» Action item:
From the entries below, return only the lines starting at the one that contains "(** Little-endian object" and ending at the one that contains "Definition maybe_swap_16 (x", exactly as they stand.

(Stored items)
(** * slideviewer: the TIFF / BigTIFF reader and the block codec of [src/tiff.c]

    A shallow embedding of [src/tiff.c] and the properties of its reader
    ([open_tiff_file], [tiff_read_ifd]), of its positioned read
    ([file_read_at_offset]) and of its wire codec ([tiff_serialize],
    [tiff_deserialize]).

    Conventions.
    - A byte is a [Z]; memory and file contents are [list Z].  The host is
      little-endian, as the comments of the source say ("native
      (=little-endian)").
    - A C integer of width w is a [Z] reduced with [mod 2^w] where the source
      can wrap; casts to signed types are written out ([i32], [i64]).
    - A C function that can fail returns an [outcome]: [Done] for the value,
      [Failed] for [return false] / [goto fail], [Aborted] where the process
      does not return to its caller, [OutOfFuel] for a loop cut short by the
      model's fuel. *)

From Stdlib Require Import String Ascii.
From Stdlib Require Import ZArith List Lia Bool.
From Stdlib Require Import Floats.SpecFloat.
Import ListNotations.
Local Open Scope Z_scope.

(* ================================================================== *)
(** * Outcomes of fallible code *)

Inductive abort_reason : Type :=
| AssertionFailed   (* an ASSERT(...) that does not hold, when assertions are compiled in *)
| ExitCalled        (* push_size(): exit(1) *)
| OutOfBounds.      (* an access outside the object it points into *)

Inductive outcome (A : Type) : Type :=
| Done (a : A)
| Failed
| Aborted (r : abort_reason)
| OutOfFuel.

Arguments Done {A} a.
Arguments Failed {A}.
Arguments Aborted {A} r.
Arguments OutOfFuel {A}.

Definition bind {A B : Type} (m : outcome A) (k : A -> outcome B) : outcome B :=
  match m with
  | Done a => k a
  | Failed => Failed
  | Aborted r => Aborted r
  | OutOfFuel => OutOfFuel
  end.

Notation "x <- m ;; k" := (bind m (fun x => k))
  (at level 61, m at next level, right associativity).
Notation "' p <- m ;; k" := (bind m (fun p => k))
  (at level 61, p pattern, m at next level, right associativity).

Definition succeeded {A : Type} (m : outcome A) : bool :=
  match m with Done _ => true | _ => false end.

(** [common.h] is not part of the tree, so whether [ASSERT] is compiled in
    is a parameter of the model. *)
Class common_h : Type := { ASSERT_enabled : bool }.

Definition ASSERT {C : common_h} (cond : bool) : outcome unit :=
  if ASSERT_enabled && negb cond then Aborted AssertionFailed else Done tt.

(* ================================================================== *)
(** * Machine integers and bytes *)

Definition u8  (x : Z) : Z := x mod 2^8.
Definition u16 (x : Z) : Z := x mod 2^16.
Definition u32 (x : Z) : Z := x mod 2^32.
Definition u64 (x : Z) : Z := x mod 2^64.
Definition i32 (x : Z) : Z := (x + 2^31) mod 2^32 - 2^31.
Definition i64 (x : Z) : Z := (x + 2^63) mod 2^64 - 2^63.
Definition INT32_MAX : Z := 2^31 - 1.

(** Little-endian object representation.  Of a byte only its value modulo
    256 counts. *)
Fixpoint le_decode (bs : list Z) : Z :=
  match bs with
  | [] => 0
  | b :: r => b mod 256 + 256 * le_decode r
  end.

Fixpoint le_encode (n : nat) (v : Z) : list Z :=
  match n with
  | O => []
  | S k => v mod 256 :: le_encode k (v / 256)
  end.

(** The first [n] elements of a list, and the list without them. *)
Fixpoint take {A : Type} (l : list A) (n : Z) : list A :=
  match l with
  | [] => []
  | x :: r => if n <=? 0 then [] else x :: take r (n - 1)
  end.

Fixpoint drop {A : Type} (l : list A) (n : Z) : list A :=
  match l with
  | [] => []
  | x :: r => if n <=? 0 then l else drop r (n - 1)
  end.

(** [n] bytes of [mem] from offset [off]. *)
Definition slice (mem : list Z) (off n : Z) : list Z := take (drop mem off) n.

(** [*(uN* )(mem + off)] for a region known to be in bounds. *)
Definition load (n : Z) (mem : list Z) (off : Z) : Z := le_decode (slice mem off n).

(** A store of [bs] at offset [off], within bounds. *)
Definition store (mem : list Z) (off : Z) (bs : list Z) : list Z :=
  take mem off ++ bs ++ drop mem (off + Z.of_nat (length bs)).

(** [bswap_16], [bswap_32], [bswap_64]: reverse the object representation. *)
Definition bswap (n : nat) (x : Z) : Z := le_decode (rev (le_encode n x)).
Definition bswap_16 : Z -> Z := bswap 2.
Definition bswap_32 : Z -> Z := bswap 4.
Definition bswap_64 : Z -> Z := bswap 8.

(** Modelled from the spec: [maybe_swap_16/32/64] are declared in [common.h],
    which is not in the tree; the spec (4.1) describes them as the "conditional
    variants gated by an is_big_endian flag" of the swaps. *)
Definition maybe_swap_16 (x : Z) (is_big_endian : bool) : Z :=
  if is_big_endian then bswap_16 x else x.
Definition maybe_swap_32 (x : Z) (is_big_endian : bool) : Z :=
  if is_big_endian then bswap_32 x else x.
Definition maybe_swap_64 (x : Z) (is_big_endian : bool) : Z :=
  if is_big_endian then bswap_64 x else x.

» Exercise result:
(** Little-endian object representation.  Of a byte only its value modulo
    256 counts. *)
Fixpoint le_decode (bs : list Z) : Z :=
  match bs with
  | [] => 0
  | b :: r => b mod 256 + 256 * le_decode r
  end.

Fixpoint le_encode (n : nat) (v : Z) : list Z :=
  match n with
  | O => []
  | S k => v mod 256 :: le_encode k (v / 256)
  end.

(** The first [n] elements of a list, and the list without them. *)
Fixpoint take {A : Type} (l : list A) (n : Z) : list A :=
  match l with
  | [] => []
  | x :: r => if n <=? 0 then [] else x :: take r (n - 1)
  end.

Fixpoint drop {A : Type} (l : list A) (n : Z) : list A :=
  match l with
  | [] => []
  | x :: r => if n <=? 0 then l else drop r (n - 1)
  end.

(** [n] bytes of [mem] from offset [off]. *)
Definition slice (mem : list Z) (off n : Z) : list Z := take (drop mem off) n.

(** [*(uN* )(mem + off)] for a region known to be in bounds. *)
Definition load (n : Z) (mem : list Z) (off : Z) : Z := le_decode (slice mem off n).

(** A store of [bs] at offset [off], within bounds. *)
Definition store (mem : list Z) (off : Z) (bs : list Z) : list Z :=
  take mem off ++ bs ++ drop mem (off + Z.of_nat (length bs)).

(** [bswap_16], [bswap_32], [bswap_64]: reverse the object representation. *)
Definition bswap (n : nat) (x : Z) : Z := le_decode (rev (le_encode n x)).
Definition bswap_16 : Z -> Z := bswap 2.
Definition bswap_32 : Z -> Z := bswap 4.
Definition bswap_64 : Z -> Z := bswap 8.

(** Modelled from the spec: [maybe_swap_16/32/64] are declared in [common.h],
    which is not in the tree; the spec (4.1) describes them as the "conditional
    variants gated by an is_big_endian flag" of the swaps. *)
Definition maybe_swap_16 (x : Z) (is_big_endian : bool) : Z :=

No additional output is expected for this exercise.